The PP-1 vector is (3, 0).
The PP-2,4 vector is (20.8A cos 30, 20.8A sin 30), or (18.01, 10.4).
Add those together and you get (21.01, 10.4).
The current is the magnitude of the vector. sqrt(21.01^2+10.4^2) = 23.44.
I used burn2x spreadsheet and came up with 17.77A at 180deg.
Do you think they did it right for line A Current?
RE: Amp Calculations based on unbalanced loads
RE: Amp Calculations based on unbalanced loads
ØA current would be 18.25A.
The burn2x spreadsheet does not include any Ø-n loads.
RE: Amp Calculations based on unbalanced loads
The results are:
Ia = 18.25A @ -175.28 degrees (wrt to V[sub]AB{/sub])
Ib = 20.78A @ 0.00 degrees,
Ic = 0, and
In = 3.00A @ 120.00 degrees
(same as the values posted by jghrist)
RE: Amp Calculations based on unbalanced loads
1) I think you are referencing to Vab, what confuses me is that I think I normally see Van as the reference.
2) I was under the impression that Vab = Va*sqr(3)with a positive 30 degree phase shift. Ia=Iab*sqr(3) with a negative 30 degree phase shift. You seem to be saying just the opposite in your first column. So Van should be -30 and not 30 as you show. If we were putting Va at 0 then I think it would be right. I believe this needs to be corrected in your spreadsheet or reference Va at 0.
I think you keep getting the right answer as others, but your phase angles are off to me... I updated your spreadsheet to make what I believe the correct phase angles.
RE: Amp Calculations based on unbalanced loads
The phase relationship between Ø-Ø and Ø-n is incorrect.
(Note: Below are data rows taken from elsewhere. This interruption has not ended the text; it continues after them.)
(* ===== verification/HandoffManifest.v ===== *)
(** internal/handoff/manifest.go: the immutable handoff manifest, its
    validators and its digest. *)

From S2P Require Import Prelude GoText Safetext.
From stdpp Require Import base strings list.
From Stdlib Require Import ZArith Lia Ascii.

Open Scope Z_scope.

(** The sentinel errors of internal/handoff; [HErrInvalid] is any formatted
    error, tagged by what it complains about. *)
Inductive HandoffError :=
| HErrNotFound
| HErrManifestConflict
| HErrCASConflict
| HErrIllegalTransition
| HErrAcknowledgementUnavailable
| HErrTargetNotAccepted
| HErrContextNotLoaded
| HErrInvalid (what : string)
| HErrIO (what : string).
#[export] Instance HandoffError_eq_dec : EqDecision HandoffError.
Proof. solve_decision. Defined.

Abbreviation check := (result HandoffError unit).
Definition invalid (what : string) : check := Err (HErrInvalid what).
Definition need (b : bool) (what : string) : check := guard_err b (HErrInvalid what).

Lemma handoff_need_ok b what u : need b what = Ok u ↔ b = true.
Proof. apply guard_err_ok. Qed.

Definition ManifestVersion : Z := 1.
Definition maxArtifacts : nat := 64%nat.
Definition maxGoalRunes : Z := 2048.
Definition maxHistoryBytes : Z := 67108864.
Definition maxPatchBytes : Z := 268435456.
Definition maxRefRunes : Z := 256.

(** ** Patterns *)

Definition safeID (s : string) : bool :=
  head_tail is_alnum (λ c, is_alnum c || is_id_punct c) 0 127 s.
Definition profileScope (s : string) : bool :=
  String.eqb s "root" ||
  match cut_prefix "profile:" s with Some slug => slug_matches slug | None => false end.
Definition slug_word (s : string) : bool :=
  negb (String.eqb s "") && all_chars (λ c, is_alnum c || is_id_punct c) s.
Definition repoSlug (s : string) : bool :=
  match split_on "/" s with [a; b] => slug_word a && slug_word b | _ => false end.
Definition objectID (s : string) : bool := len_between 40 64 s && all_chars is_lower_hex s.
Definition sha256Hex (s : string) : bool := len_between 64 64 s && all_chars is_lower_hex s.

(** ** Data *)

Record SourceSession := mkSourceSession {
  ss_DeviceID : string; ss_ProfileScope : string; ss_SessionID : string }.
Record TargetAgent := mkTargetAgent { ta_DeviceID : string; ta_Profile : string }.
Record GoalSummary := mkGoal { goal_Text : string; goal_Provenance : string; goal_UpdatedAt : Time }.
Record HistoryRef := mkHistory {
  hist_ArtifactID : string; hist_Basename : string; hist_SHA256 : string;
  hist_SizeBytes : Z; hist_ConversationID : string }.

Inductive TransferMode := TransferRemoteBranch | TransferStoredPatch | TransferOther (raw : string).
Inductive RepositoryCleanliness := RepositoryClean | RepositoryDirty | CleanlinessOther (raw : string).

Record StoredPatchRef := mkPatch {
  patch_ArtifactID : string; patch_SHA256 : string; patch_SizeBytes : Z; patch_ResultTree : string }.
Record RepositorySnapshot := mkRepository {
  repo_ProjectSlug : string; repo_RepoSlug : string; repo_Branch : string;
  repo_SourceHead : string; repo_BaseCommit : string; repo_TreeDigest : string;
  repo_Cleanliness : RepositoryCleanliness; repo_Transfer : TransferMode;
  repo_Patch : option StoredPatchRef }.

Record ArtifactRepoRef := mkArtifactRepo { ar_Repo : string; ar_Commit : string }.
Record ArtifactSessionRef := mkArtifactSession { as_ProfileScope : string; as_SessionID : string }.
Record ArtifactRef := mkArtifactRef {
  aref_Kind : string; aref_ID : string;
  aref_Repo : option ArtifactRepoRef; aref_Session : option ArtifactSessionRef }.

Inductive ValidationState := ValidationNotRun | ValidationPassed | ValidationFailed
| ValidationOther (raw : string).
Record ValidationEvidence := mkEvidence {
  val_State : ValidationState; val_RepositoryRevision : string; val_CompletedAt : option Time }.

Record Manifest := mkManifest {
  m_SchemaVersion : Z;
  m_HandoffID : string;
  m_TraceID : string;
  m_ParentHandoffID : string;
  m_Source : SourceSession;
  m_SourceAgent : string;
  m_Target : TargetAgent;
  m_Goal : GoalSummary;
  m_History : HistoryRef;
  m_Repository : RepositorySnapshot;
  (** [None] is a nil slice *)
  m_Artifacts : option (list ArtifactRef);
  m_Validation : ValidationEvidence;
  m_CreatedAt : Time;
}.

#[export] Instance TransferMode_eq_dec : EqDecision TransferMode.
Proof. solve_decision. Defined.
#[export] Instance Cleanliness_eq_dec : EqDecision RepositoryCleanliness.
Proof. solve_decision. Defined.

(** ** Validators *)

Definition validateID (name value : string) : check := need (safeID value) name.

Definition validateUTCTime (name : string) (t : Time) : check :=
  need (negb (IsZero t) && t_utc t) name.

Fixpoint drop_spaces (l : list Z) : list Z :=
  match l with r :: l' => if is_space r then drop_spaces l' else l | [] => [] end.
(** The runes of [strings.TrimSpace(value)] *)
Definition trim_runes (value : string) : list Z :=
  reverse (drop_spaces (reverse (drop_spaces (runes value)))).

Definition validateOperatorText (name value : string) (maxRunes : Z) (required : bool) : check :=
  let trimmed := trim_runes value in
  _ ← need (negb (required && bool_decide (trimmed = []))) name;
  _ ← need (Z.of_nat (length trimmed) <=? maxRunes) name;
  _ ← need (forallb (λ r, negb (is_control r)) trimmed) name;
  need (negb (ContainsCredentialLike trimmed)) name.

Definition rune_in (s : string) (r : Z) : bool := existsb (Z.eqb r) (runes s).

Definition validateOpaqueRevision (value : string) : check :=
  _ ← need (negb (String.eqb value "") && (rune_count value <=? 128)) "validation revision";
  need (forallb (λ r, negb (is_control r || is_space r || rune_in "/\:=" r)) (runes value))
       "validation revision contains unsafe characters".

Definition validateGitRef (value : string) : check :=
  _ ← need (negb (String.eqb value "" || (maxRefRunes <? rune_count value) ||
        has_prefix "-" value || has_prefix "/" value || has_suffix "/" value ||
        has_prefix "." value || has_suffix "." value || contains ".." value ||
        contains "//" value || contains "@{" value || contains "\" value ||
        has_suffix ".lock" value)) "branch";
  _ ← need (forallb (λ component, negb (String.eqb component "" || has_prefix "." component ||
                       has_suffix ".lock" component)) (split_on "/" value)) "branch";
  need (forallb (λ r, negb ((r <=? 32) || (r =? 127) || rune_in "~^:?*[" r)) (runes value)) "branch".

Definition SourceSession_validate (s : SourceSession) : check :=
  _ ← validateID "device_id" (ss_DeviceID s);
  _ ← need (profileScope (ss_ProfileScope s)) "profile_scope";
  validateID "session_id" (ss_SessionID s).

Definition TargetAgent_validate (t : TargetAgent) : check :=
  _ ← validateID "device_id" (ta_DeviceID t);
  validateID "profile" (ta_Profile t).

Definition GoalSummary_validate (g : GoalSummary) : check :=
  _ ← validateOperatorText "text" (goal_Text g) maxGoalRunes true;
  _ ← need (String.eqb (goal_Provenance g) "explicit_operator") "provenance";
  validateUTCTime "updated_at" (goal_UpdatedAt g).

(** [filepath.Base(h) != h] is implied by the separator check for a non-empty
    name: a name without "/" is its own base. *)
Definition HistoryRef_Validate (h : HistoryRef) : check :=
  let unsafe c := char_is "/" c || (byte_val c =? 92) || (byte_val c =? 0) ||
                  (byte_val c =? 13) || (byte_val c =? 10) in
  _ ← validateID "artifact_id" (hist_ArtifactID h);
  _ ← need (negb (String.eqb (hist_Basename h) "" || (255 <? rune_count (hist_Basename h)) ||
                  String.eqb (hist_Basename h) "." || String.eqb (hist_Basename h) ".." ||
                  contains_any unsafe (hist_Basename h))) "history basename";
  _ ← need (sha256Hex (hist_SHA256 h)) "history sha256";
  _ ← need ((0 <? hist_SizeBytes h) && (hist_SizeBytes h <=? maxHistoryBytes)) "history size_bytes";
  if String.eqb (hist_ConversationID h) "" then Ok tt
  else validateID "conversation_id" (hist_ConversationID h).

Definition StoredPatchRef_validate (p : StoredPatchRef) : check :=
  _ ← validateID "patch artifact_id" (patch_ArtifactID p);
  _ ← need (sha256Hex (patch_SHA256 p)) "patch sha256";
  _ ← need ((0 <? patch_SizeBytes p) && (patch_SizeBytes p <=? maxPatchBytes)) "patch size_bytes";
  need (objectID (patch_ResultTree p)) "patch result_tree".

Definition RepositorySnapshot_validate (r : RepositorySnapshot) : check :=
  _ ← validateID "project_slug" (repo_ProjectSlug r);
  _ ← need (repoSlug (repo_RepoSlug r) && negb (contains ".." (repo_RepoSlug r))) "repo_slug";
  _ ← validateGitRef (repo_Branch r);
  _ ← need (objectID (repo_SourceHead r)) "source_head";
  _ ← need (objectID (repo_BaseCommit r)) "base_commit";
  _ ← need (objectID (repo_TreeDigest r)) "tree_digest";
  _ ← (match repo_Cleanliness r with CleanlinessOther _ => invalid "cleanliness" | _ => Ok tt end);
  match repo_Transfer r with
  | TransferRemoteBranch =>
      _ ← need (match repo_Patch r with None => true | Some _ => false end)
           "remote_branch transfer must not contain a patch";
      need (bool_decide (repo_Cleanliness r = RepositoryClean))
           "remote_branch transfer requires a clean repository"
  | TransferStoredPatch =>
      match repo_Patch r with
      | None => invalid "stored_patch transfer requires a patch"
      | Some p =>
          _ ← StoredPatchRef_validate p;
          need (String.eqb (patch_ResultTree p) (repo_TreeDigest r))
               "stored patch result_tree must equal repository tree_digest"
      end
  | TransferOther _ => invalid "transfer"
  end.

Definition artifact_kinds : list string :=
  ["goal"; "session_history"; "document"; "branch"; "commit"; "pull_request"].

Definition ArtifactRef_validate (a : ArtifactRef) : check :=
  _ ← need (bool_decide (aref_Kind a ∈ artifact_kinds)) "kind";
  _ ← validateID "id" (aref_ID a);
  _ ← (match aref_Repo a with
       | None => Ok tt
       | Some r =>
           _ ← need (repoSlug (ar_Repo r) && negb (contains ".." (ar_Repo r))) "artifact repo";
           need (String.eqb (ar_Commit r) "" || objectID (ar_Commit r)) "artifact repo commit"
       end);
  match aref_Session a with
  | None => Ok tt
  | Some s =>
      _ ← need (profileScope (as_ProfileScope s)) "artifact profile_scope";
      validateID "artifact session_id" (as_SessionID s)
  end.

(** The loop over the artifacts: each is valid and repeats no earlier one. *)
Fixpoint validateArtifacts (earlier l : list ArtifactRef) : check :=
  match l with
  | [] => Ok tt
  | a :: rest =>
      _ ← ArtifactRef_validate a;
      _ ← need (negb (existsb (λ e, String.eqb (aref_Kind e) (aref_Kind a) &&
                                    String.eqb (aref_ID e) (aref_ID a)) earlier)) "duplicate artifact";
      validateArtifacts (earlier ++ [a]) rest
  end.

Definition ValidationEvidence_validate (v : ValidationEvidence) (repository : RepositorySnapshot) : check :=
  match val_State v with
  | ValidationNotRun =>
      need (String.eqb (val_RepositoryRevision v) "" &&
            bool_decide (val_CompletedAt v = None)) "not_run validation"
  | ValidationPassed | ValidationFailed =>
      _ ← validateOpaqueRevision (val_RepositoryRevision v);
      expected ← (match repo_Transfer repository with
                  | TransferStoredPatch =>
                      match repo_Patch repository with
                      | None => Err (HErrInvalid "stored_patch validation requires repository patch")
                      | Some p =>
                          _ ← need (String.eqb (patch_ResultTree p) (repo_TreeDigest repository))
                                   "stored_patch validation revision";
                          mret (patch_ResultTree p)
                      end
                  | _ => Ok (repo_SourceHead repository)
                  end);
      _ ← need (String.eqb (val_RepositoryRevision v) expected) "validation repository_revision";
      match val_CompletedAt v with
      | None => invalid "completed validation requires completed_at"
      | Some t => validateUTCTime "completed_at" t
      end
  | ValidationOther _ => invalid "validation state"
  end.

Definition Manifest_Validate (m : Manifest) : check :=
  _ ← need (m_SchemaVersion m =? ManifestVersion) "manifest schema version";
  _ ← validateID "handoff_id" (m_HandoffID m);
  _ ← validateID "trace_id" (m_TraceID m);
  _ ← (if String.eqb (m_ParentHandoffID m) "" then Ok tt else
         _ ← validateID "parent_handoff_id" (m_ParentHandoffID m);
         need (negb (String.eqb (m_ParentHandoffID m) (m_HandoffID m)))
              "parent_handoff_id must differ from handoff_id");
  _ ← SourceSession_validate (m_Source m);
  _ ← validateID "source_agent" (m_SourceAgent m);
  _ ← TargetAgent_validate (m_Target m);
  _ ← need (negb (String.eqb (ss_DeviceID (m_Source m)) (ta_DeviceID (m_Target m))))
           "source and target devices must differ";
  _ ← GoalSummary_validate (m_Goal m);
  _ ← HistoryRef_Validate (m_History m);
  _ ← RepositorySnapshot_validate (m_Repository m);
  _ ← (match m_Artifacts m with
       | None => invalid "artifacts must be present"
       | Some l =>
           _ ← need (bool_decide (length l ≤ maxArtifacts)%nat) "artifacts";
           validateArtifacts [] l
       end);
  _ ← ValidationEvidence_validate (m_Validation m) (m_Repository m);
  validateUTCTime "created_at" (m_CreatedAt m).

(** [hex(sha256(json.Marshal(m)))]: the encoding and the hash are library code
    the source uses only through their determinism, so the composition is an
    argument of the model; every theorem holds for any such function. *)
Class DigestLib := { marshal_sha256 : Manifest → string; text_sha256 : string → string }.

Definition Manifest_Digest `{DigestLib} (m : Manifest) : result HandoffError string :=
  _ ← Manifest_Validate m;
  mret (marshal_sha256 m).

#[global] Arguments Manifest_Validate : simpl never.
#[global] Arguments validateID : simpl never.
If Vab is 0°, then Van would be -30°.
bjenks,
Any of the voltages, Ø-Ø or Ø-n, can be the reference and have a 0° angle.
RE: Amp Calculations based on unbalanced loads
RE: Amp Calculations based on unbalanced loads
RE: Amp Calculations based on unbalanced loads
RE: Amp Calculations based on unbalanced loads
Generally, adding a phase to neutral load will not reduce the line current of line to line loads.
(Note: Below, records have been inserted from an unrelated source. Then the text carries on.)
Definition outbox_prepare (rq : PrepareRequest) : OM SourceDTO :=
  _ ← need_input (negb (String.eqb (rq_TargetPeer rq) "" || String.eqb (rq_TargetAgent rq) "" ||
         String.eqb (rq_Project rq) "" || String.eqb (rq_SessionID rq) "" ||
         String.eqb (rq_ProfileScope rq) "")) "required fields";
  _ ← need_input (negb (String.eqb (rq_TargetPeer rq) oe_deviceID))
         "target peer must differ from the local device";
  found ← ask (λ k, oe_lookupSession k (rq_ProfileScope rq) (rq_SessionID rq));
  match found with
  | None => throw (sourceOutboxInvalid "source session is not a supervised local session")
  | Some d =>
      _ ← need_input (String.eqb (dt_ProfileScope d) (rq_ProfileScope rq) &&
                      String.eqb (dt_SessionID d) (rq_SessionID rq))
             "source session is not a supervised local session";
      _ ← need_input (negb (String.eqb (dt_Agent d) "" || String.eqb (dt_LaunchCWD d) ""))
             "source session is missing its agent or launch directory";
      project ← ask (λ k, oe_resolveProject k (rq_Project rq));
      match project with
      | None => throw (sourceOutboxUnavailable "project registry is unavailable")
      | Some registered =>
          _ ← need_input registered "project is not registered locally";
          repository ← external (λ k, oe_inspectRepository k (dt_LaunchCWD d) (rq_Project rq));
          let historyName := if String.eqb (rq_History rq) ""
                             then default "" (dt_HistoryBasename d) else rq_History rq in
          _ ← need_input (negb (String.eqb historyName "")) "source session has no synced history";
          history ← external (λ k, oe_publishHistory k historyName (rq_ConversationID rq));
          handoffID ← fresh_id "handoff-";
          traceID ← fresh_id "trace-";
          t ← ask oe_now;
          let m := request_manifest rq handoffID traceID (dt_Agent d) (UTC t) history repository in
          _ ← need_input (is_ok (Manifest_Validate m)) "invalid or unsafe operator input";
          queued ← store_op (QueueSource m);
          match queued with
          | Err HErrManifestConflict =>
              throw (sourceOutboxConflict "handoff identity conflicts with existing state")
          | Err _ => throw (sourceOutboxUnavailable "unable to queue handoff")
          | Ok (_, true) =>
              throw (sourceOutboxConflict "generated handoff identity already exists; retry preparation")
          | Ok (r, false) => attempt (rec_id r) false
          end
      end
  end.
End Outbox.
Lemma ok_external {A} (f : nat → result External A) : ends_ok world_ok (external f).
Proof.
  unfold external. eapply hoare_bind; [apply hoare_ask_ok|]. intros [a|e]; [by apply ok_mret|by apply ok_throw].
Qed.
Lemma ok_fresh_id p : ends_ok world_ok (fresh_id p).
Proof.
  unfold fresh_id. eapply hoare_bind; [apply hoare_ask_ok|]. intros [a|]; [by apply ok_mret|by apply ok_throw].
Qed.
Lemma ok_need_input b msg : ends_ok world_ok (need_input b msg).
Proof. intros w Hw. unfold need_input, lift. by destruct (guard_err _ _). Qed.

Lemma ok_prepare rq : ends_ok world_ok (outbox_prepare rq).
Proof.
  unfold outbox_prepare.
  do 2 (eapply hoare_bind; [apply ok_need_input|intros []]).
  eapply hoare_bind; [apply hoare_ask_ok|]. intros [d|]; [|by apply ok_throw].
  do 2 (eapply hoare_bind; [apply ok_need_input|intros []]).
  eapply hoare_bind; [apply hoare_ask_ok|]. intros [reg|]; [|by apply ok_throw].
  eapply hoare_bind; [apply ok_need_input|intros []].
  eapply hoare_bind; [apply ok_external|intros repo]. cbv zeta.
  eapply hoare_bind; [apply ok_need_input|intros []].
  eapply hoare_bind; [apply ok_external|intros hist].
  do 2 (eapply hoare_bind; [apply ok_fresh_id|intros ?]).
  eapply hoare_bind; [apply hoare_ask_ok|intros t].
  eapply hoare_bind; [apply ok_need_input|intros []].
  set (m := request_manifest _ _ _ _ _ _ _).
  eapply hoare_bind.
  - eapply (hoare_answering_source (QueueSource m) (OpQueueSource m) fst (λ _, True) (m_HandoffID m)); [done|done|].
    intros FS FT. eapply hoare_conseq; [apply QueueSource_steps|done| |done].
    by intros b s [? _].
  - intros [[r []]|e].
    + eapply hoare_pre; [by apply ok_throw|]. by intros w [? _].
    + eapply hoare_pre; [apply ok_attempt|]. by intros w [? _].
    + eapply (hoare_pre _ world_ok); [|by intros w [? _]]. destruct e; by apply ok_throw.
Qed.

(** ** The authorization theorem *)

Inductive outbox_op :=
| OutPrepare (rq : PrepareRequest) | OutRetry (id : string) | OutLaunch (id : string)
| OutVerify (id : string) | OutRetire (id : string) (mode : RetirementMode) (timeout : Z)
| OutReconcile (at_ : Time) | OutGet (id : string) | OutList.

Definition run_outbox (o : outbox_op) : OM unit :=
  match o with
  | OutPrepare rq => _ ← outbox_prepare rq; mret tt
  | OutRetry id => _ ← outbox_retry id; mret tt
  | OutLaunch id => _ ← outbox_launch id; mret tt
  | OutVerify id => _ ← outbox_verify id; mret tt
  | OutRetire id mode timeout => _ ← outbox_retire id mode timeout; mret tt
  | OutReconcile at_ => reconcile at_
  | OutGet id => _ ← outbox_get id; mret tt
  | OutList => _ ← outbox_list; mret tt
  end.

(** Outbox steps, and changes of the store between them. (The store also
    changes while an operation waits for an answer, as [others] says.) *)
Inductive outbox_step : relation (World Call) :=
| ostep_op o w r w' : run_outbox o w = (r, w') → outbox_step w w'
| ostep_store w s : handoff_step (w_store w) s → outbox_step w (mkWorld s (w_tick w) (w_calls w)).

Lemma run_outbox_ok o : ends_ok world_ok (run_outbox o).
Proof.
  destruct o; simpl; try apply ok_reconcile;
    (apply hoare_bind with (λ _, world_ok); [|intros ?; by apply ok_mret]).
  - apply ok_prepare.
  - apply ok_retry.
  - apply ok_launch.
  - apply ok_verify.
  - apply ok_retire.
  - apply hoare_get_then. intros r _. apply ok_mret, has_world.
  - unfold outbox_list. apply hoare_bind with (λ _, world_ok).
    + intros w Hw. unfold store_op, ListSource, listRecords, recordFiles, verifyPrivateDir, mbind, M_bind,
        lift, gets, mret, M_ret, throw. destruct w as [s k c]. simpl.
      destruct (hs_dirs s); simpl; try done. by destruct (need _ _).
    + intros [l|e]; [by apply ok_mret|by apply ok_throw].
Qed.

Lemma outbox_step_ok w w' : outbox_step w w' → world_ok w → world_ok w'.
Proof.
  intros [o w0 r w1 Hr|w0 s Hs] Hw.
  - pose proof (run_outbox_ok o w0 Hw) as Hok. rewrite Hr in Hok. by destruct r.
  - apply world_step; [by apply rtc_once|done|done].
Qed.

(** C1: Everything the outbox ever does outside the daemon is authorized by
    what is durably recorded, in any interleaving of operator requests,
    recovery passes and other use of the store (which may happen during every
    wait for an answer), and whatever the peers answer. For each call the store
    has held, in the history that led to its present contents, the very version
    of a record the call is for: a prepare call carries its manifest to its
    target device and that version was preparing_remote; a launch call names the
    handoff, its digest and its target, and that version was launching_remote;
    a verify call goes to the device that accepted, with the locator it
    accepted; and a source session is closed, with the recorded timeout, only
    for an accepted handoff whose retirement is pending and whose continuation
    proved, against this manifest, that it loaded the context. *)
Theorem outbox_calls_authorized clock io tick w :
  rtc outbox_step (mkWorld (hempty clock io) tick []) w →
  ∀ c, c ∈ w_calls w → authorized (w_store w) c.
Proof.
  intros Hr. assert (world_ok w) as [_ _ _ Hc]; [|by apply Forall_forall].
  assert (world_ok (mkWorld (hempty clock io) tick [])) as Hinit.
  { split; [split; apply map_Forall_empty|by exists clock, io|done|constructor]. }
  induction Hr as [|x y z Hxy _ IH]; [done|]. by apply IH, (outbox_step_ok x).
Qed.
End OutboxFacts.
If you are mixing inductive and capacitive loads then addition of a load may cause the current to drop, regardless of the connection, line to line or line to neutral.
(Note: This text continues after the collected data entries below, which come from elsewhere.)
(** Calls that leave the application. *)
Inductive Action :=
| PublishInstructions (handoffID historyPath : string)
| PublishRendezvous (marker : string)
| CreateSession (request : CreateSessionRequest)
| SendPrompt (session prompt : string)
| PersistSessions.

Class TargetEnv := {
  te_now : nat → Time;
  (** the wait for the handoff's lock ends with the lock, not with the context *)
  te_lock : nat → bool;
  te_resumeDeadline : nat → nat;
  te_validateProfile : nat → string → bool;
  te_Project : Type;
  te_loadProjects : nat → option (string → option te_Project);
  te_snapshotHistory : nat → string → HistoryRef → result External string;
  te_prepareRepository : nat → Manifest → te_Project → result External unit;
  te_runtime : bool;  (** the launch functions are configured *)
  te_prepareLaunchRepo : nat → Manifest → te_Project → result External RepositoryPreparation;
  te_publisher : bool;
  te_publishLaunchFile : nat → string → string → Manifest → RepositoryPreparation → option string;
  te_publishRendezvous : nat → string → bool;
  (** sessions are pointers; [te_snapshot] reads one *)
  te_createSession : nat → CreateSessionRequest → option string;
  te_lookupSession : nat → string → option string;
  te_snapshot : nat → string → Snapshot;
  te_sendPrompt : nat → string → string → bool;
  te_persistSessions : nat → bool;
  (** no setter of a session changes its identity *)
  te_snapshot_ID : ∀ j k sess, ses_ID (te_snapshot j sess) = ses_ID (te_snapshot k sess);
}.

Inductive TargetError := TErrRPC (code : RPCCode) (message : string) | TErrContext.
Definition meshInvalidRequest (message : string) : TargetError := TErrRPC ErrorInvalidRequest message.
Definition internalError (message : string) : TargetError := TErrRPC ErrorInternal message.
Definition permissionDenied (message : string) : TargetError := TErrRPC ErrorPermissionDenied message.

Abbreviation TM := (M (World Action) TargetError).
You may have calculated a "C" phase load as an addition to the "A" phase current or you may have made a sign error or an angle error.
Or, you may be adding a capacitor to an inductor.
Bill
--------------------
"Why not the best?"
Jimmy Carter
RE: Amp Calculations based on unbalanced loads
RE: Amp Calculations based on unbalanced loads
After fixing that, I was able to update the actual current and now have the same answer as the software program and it now makes sense.
real imag
Iab 18.00 10.39
Ica 0.00 0.00
Ian 3.00 0.00
Ia 21.00 10.39
Mag Angle(˚)
Ia 23.43 26.33
real imag
Ibc 0.00 0.00
Iab 18.00 10.39
Ibn 0.00 0.00
Ib -18.00 -10.39
Mag Angle(˚)
Ib 20.78 -150.00
I shouldn't need to do any updates from here as I tried all types of different situations and they all lined up with what logic would suggest. Here is the last spreadsheet update.
RE: Amp Calculations based on unbalanced loads
Please try punching-in PF's other than lagging loads (negative PF) and you won't get calculations done because you set PF data validation to "between" 0.000001 and 1. Suggest you reset PF data input validation to "less than" 1.000000009 or so to get the logic right.
I guess this is one reason why we didn't get the correct vector for currents since we missed to consider PF sign wrt lagging/leading PFs.
Please see attached file.
BTW, thanks for getting the exercise closure. It's been a long time since I get to do some calculations because we relied too much on softwares.
RE: Amp Calculations based on unbalanced loads
You are correct, I should have added that to make this complete. If I remember correctly, Leading PF would add to the original angle and Lagging would subtract. With that in mind I added this feature to the spreadsheet.